Lemma preflightCheck_correct_witness :
  let net (k : nat) : string + Response :=
    inr {| status := 401; json := None; text := None; statusText := "Unauthorized" |} in
  usable (serverUrl desktop) = Some "https://10.0.0.2:8443"
  ∧ notifications (preflightCheck desktop true net []) = 1%nat.
Proof.
  split; [by vm_compute|].
  refine (proj1 (proj2 (proj2 (preflightCheck_correct desktop true _ [] "https://10.0.0.2:8443" _)) _ _ _ _));
    [by vm_compute|reflexivity|by vm_compute|reflexivity].
Defined.

(** Pairing is approved only by a desktop of the expected environment that says so: any
    other body, unreadable ones included, is a denial, and another environment is reported
    as such rather than as an answer. *)
Lemma readPairingStatus_sound c r :
  match readPairingStatus c r with
  | inr s =>
      s ≠ denied →
      ∃ body, json r = Some body
        ∧ field body "environment" = JStr (environment_name (expectedEnvironment c))
        ∧ field body "status" = JStr (match s with approved => "approved" | _ => "pending" end)
  | inl e => ∃ body, json r = Some body
      ∧ e = EnvironmentMismatch (expectedEnvironment c) (body_environment body)
      ∧ field body "environment" ≠ JStr (environment_name (expectedEnvironment c))
  end.
Proof.
  unfold readPairingStatus, readJson. destruct (json r) as [body|]; [|done].
  destruct (requireExpectedEnvironment c (body_environment body)) as [e|u] eqn:He.
  - unfold requireExpectedEnvironment in He. case_bool_decide as Hne; simplify_eq.
    exists body. split_and!; [done..|]. intros H. apply Hne. unfold body_environment. by rewrite H.
  - apply requireExpected_ok, body_environment_str in He. unfold parsePairingStatus, str_literal.
    intros Hs. exists body. split_and!; [done..|]. destruct (field body "status"); simpl in *; try done.
    repeat case_bool_decide; simpl in *; congruence.
Qed.
(** ** Verification by content hash *)

(* src: services/upload/duplicatePreflight.ts:321-329 [runDuplicatePreflightWindow] *)
Definition verification_entry (fileById : gmap string PreparedUploadFile)
    (hashes : gmap string string) (id : string) : option PreflightVerifyFile :=
  file ← fileById !! id;
  sha256 ← hashes !! id;
  if truthy sha256
  then Some {| pvf_file := {| pfl_id := id; pfl_name := f_transferFilename file; pfl_size := f_size file |};
               pvf_sha256 := sha256 |}
  else None.

(* src: services/upload/duplicatePreflight.ts:346-357 [runDuplicatePreflightWindow] *)
Definition verification_answer (s : decisions * journal) (r : PreflightFileResult) : decisions * journal :=
  let '(d, j) := s in
  let j := if pr_inconclusive r then count verificationInconclusiveFiles 1 (fail j) else j in
  let d := set_action (pr_id r) (if bool_decide (pr_action r = hash_required) then upload else pr_action r) d in
  match pr_action r with
  | skip =>
    let d := set_source (pr_id r) receiver_preflight d in
    (match pr_filename r with
     | Some filename => if truthy filename then set_match (pr_id r) filename d else d
     | None => d
     end, j)
  | _ => (d, j)
  end.
Definition decided_skip (f : PreparedUploadFile) : bool := bool_decide (f_preflightAction f = Some skip).
Definition decided_failed (f : PreparedUploadFile) : bool :=
  bool_decide (is_Some (f_preflightFailureCode f)).
(** The file goes to the desktop. *)
Definition uploads (f : PreparedUploadFile) : bool := negb (decided_skip f) && negb (decided_failed f).

(* src: services/UploadManager.ts:506-529 [producer] *)
Definition decide_file (startIndex windowIndex : Z) (preflight : PreflightResult)
    (decided : list PreparedUploadFile) (f : PreparedUploadFile) (rest : list PreparedUploadFile)
    (plannedBytes skippedFiles skippedBytes : Z) (c : config) : config :=
  let s := cf_session c in
  let sequence := c_nextUploadFileSequence (s_counters s) + 1 in
  let f' := annotate preflight sequence f in
  let counters := s_counters s in
  let s := s <| s_counters := counters <| c_nextUploadFileSequence := sequence |> |>
             <| s_outcomeAssetIds := {[ asset_id (f_asset f) ]} ∪ s_outcomeAssetIds s |> in
  let s := if uploads f' then s else releasePreparedFile (f_nativeUri f) s in
  let skips := decided_skip f' in
  c <| cf_session := s |>
    <| cf_producer := P_deciding startIndex windowIndex preflight (decided ++ [f']) rest
         (if uploads f' then plannedBytes + f_size f else plannedBytes)
         (if skips then skippedFiles + 1 else skippedFiles)
         (if skips then skippedBytes + f_size f else skippedBytes) |>.
(* ===== verification/SessionBooks.v ===== *)
(** * The books of an upload session: invariants

    What a configuration of [UploadSession.v] holds of the ledger of [Ledger.v]: its pending
    files, its due bytes, and the invariants that link the callbacks stored in the queue and
    in the thermal controller to the functions suspended there. *)

From S2P Require Import Prelude Js UploadTypes Accounting AsyncQueue Throughput Control Preflight Ledger UploadSession.

(** ** Suspended functions and the queues that will wake them *)

(** Waking by index everything that changes is waking everything. *)
Lemma wake_workers_lookup wake ids pcs i :
  (∀ pc, wake (wake pc) = wake pc) →
  wake_workers wake ids pcs !! i = (if decide (i ∈ ids) then wake <$> (pcs !! i) else pcs !! i).
Proof.
  intros Hidem. unfold wake_workers. revert pcs. induction ids as [|j ids IH]; intros pcs; simpl; [done|].
  rewrite IH. destruct (decide (i = j)) as [->|Hne].
  - rewrite list_lookup_alter_eq, (decide_True (P := j ∈ j :: ids)) by set_solver.
    destruct (decide (j ∈ ids)); [|done]. destruct (pcs !! j); simpl; [by rewrite Hidem|done].
  - rewrite list_lookup_alter_ne by done. repeat case_decide; set_solver.
Qed.

Lemma wake_workers_all wake ids pcs :
  (∀ pc, wake (wake pc) = wake pc) →
  (∀ i pc, pcs !! i = Some pc → i ∈ ids ∨ wake pc = pc) →
  wake_workers wake ids pcs = wake <$> pcs.
Proof.
  intros Hidem Hall. apply list_eq. intros i. rewrite wake_workers_lookup, list_lookup_fmap by done.
  case_decide as Hi; [done|]. destruct (pcs !! i) as [pc|] eqn:Hpc; [|done]. simpl. f_equal.
  by destruct (Hall i pc Hpc).
Qed.

Lemma receive_idem item pc : receive item (receive item pc) = receive item pc.
Proof. by destruct pc. Qed.
Lemma wake_thermal_idem pc : wake_thermal (wake_thermal pc) = wake_thermal pc.
Proof. by destruct pc. Qed.

(** A call is suspended at the queue's capacity. *)
Definition producer_waits (c : config) : bool :=
  match cf_producer c with P_waiting _ _ _ _ => true | _ => false end
  || match cf_enqueuer c with E_waiting _ _ => true | _ => false end.

#[local] Arguments producer_waits : simpl never.

Definition shifting (pc : worker_pc) : bool := match pc with W_shifting => true | _ => false end.
Definition cooling (pc : worker_pc) : bool :=
  match pc with W_thermal _ | W_chunk_thermal _ _ _ => true | _ => false end.

(** The callbacks stored in the queue and in the thermal controller are those of the
    functions suspended there. *)
Record linked (c : config) : Prop := {
  ln_queue : BoundedAsyncQueue.queue_ok (s_queue (cf_session c));
  ln_consumers : ∀ i, i ∈ BoundedAsyncQueue.waitingConsumers (s_queue (cf_session c))
    ↔ cf_workers c !! i = Some W_shifting;
  ln_nodup : NoDup (BoundedAsyncQueue.waitingConsumers (s_queue (cf_session c)));
  ln_producers : length (BoundedAsyncQueue.waitingProducers (s_queue (cf_session c)))
    = if producer_waits c then 1%nat else 0%nat;
  ln_thermal : ThermalController.waiters_ok (s_thermal (cf_session c));
  ln_waiters : ∀ i pc, cf_workers c !! i = Some pc → cooling pc = true →
    Z.of_nat i ∈ ThermalController.waiters (s_thermal (cf_session c));
  ln_cancelled : ThermalController.was_cancelled (s_thermal (cf_session c)) = s_cancelled (cf_session c);
  ln_closed : s_cancelled (cf_session c) = true →
    BoundedAsyncQueue.closed (s_queue (cf_session c)) = true }.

* **Exercise brief**
Please copy out each line in the entries that mentions the string "runDuplicatePreflightWindow".

* **Solution for this problem**
(* src: services/upload/duplicatePreflight.ts:321-329 [runDuplicatePreflightWindow] *)
(* src: services/upload/duplicatePreflight.ts:346-357 [runDuplicatePreflightWindow] *)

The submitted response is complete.